Which lines in the records below contain the word "that"? Return each of them.

[Dataset entries]
◇ ◇ ◇

(** * ArborX query dispatch and the distributed ray-tracing example

    A shallow embedding of
    - [src/details/ArborX_DetailsBoundingVolumeHierarchyImpl.hpp]
      (the [TraversalPolicy] and the [queryDispatch] overloads), and
    - [examples/distributed_raytracing/example_distributed_raytracing.cpp]
      (the sorting records and their [operator<], the per-rank post
      callback, the grid of boxes and the rays of [main], the partition of
      the boxes over the MPI ranks, the merge of the per-rank partial
      results and the deposit of the energies),
    followed by the properties of these functions.

    Conventions.  A one-dimensional [Kokkos::View<T*>] is a [list T]; an
    index or a count held in an [int] that is never negative (offsets,
    counts, positions) is a [nat]; the signed [_buffer_size] is a [Z] that
    holds an [int] of 32 bits, with the wrap-around of its [std::abs]
    written out; the wrap-around of counts and sizes is not modelled.  A
    [Kokkos::parallel_for] over [0, n) is run in index order, as the serial
    execution space runs it.  The iterations of the loops of the
    dispatch and of the merge write pairwise disjoint locations; the loops
    of which this does not hold (the offsets that the per-rank callback
    resets, the generator of the rays, the atomic additions of the
    energies) say so where they are defined.  A thrown exception and the
    calls to the external collaborators (tree traversal, predicate sort,
    post callback) are made visible by a small monad that carries a trace
    of events and an outcome.  The tree, its traversal, the geometry and
    the floating-point numbers of the example are parameters. *)

From stdpp Require Import base numbers list sorting.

◇ ◇ ◇

**RESPONSE FOR THIS EXERCISE**
    index or a count held in an [int] that is never negative (offsets,
    counts, positions) is a [nat]; the signed [_buffer_size] is a [Z] that
    of which this does not hold (the offsets that the per-rank callback
    post callback) are made visible by a small monad that carries a trace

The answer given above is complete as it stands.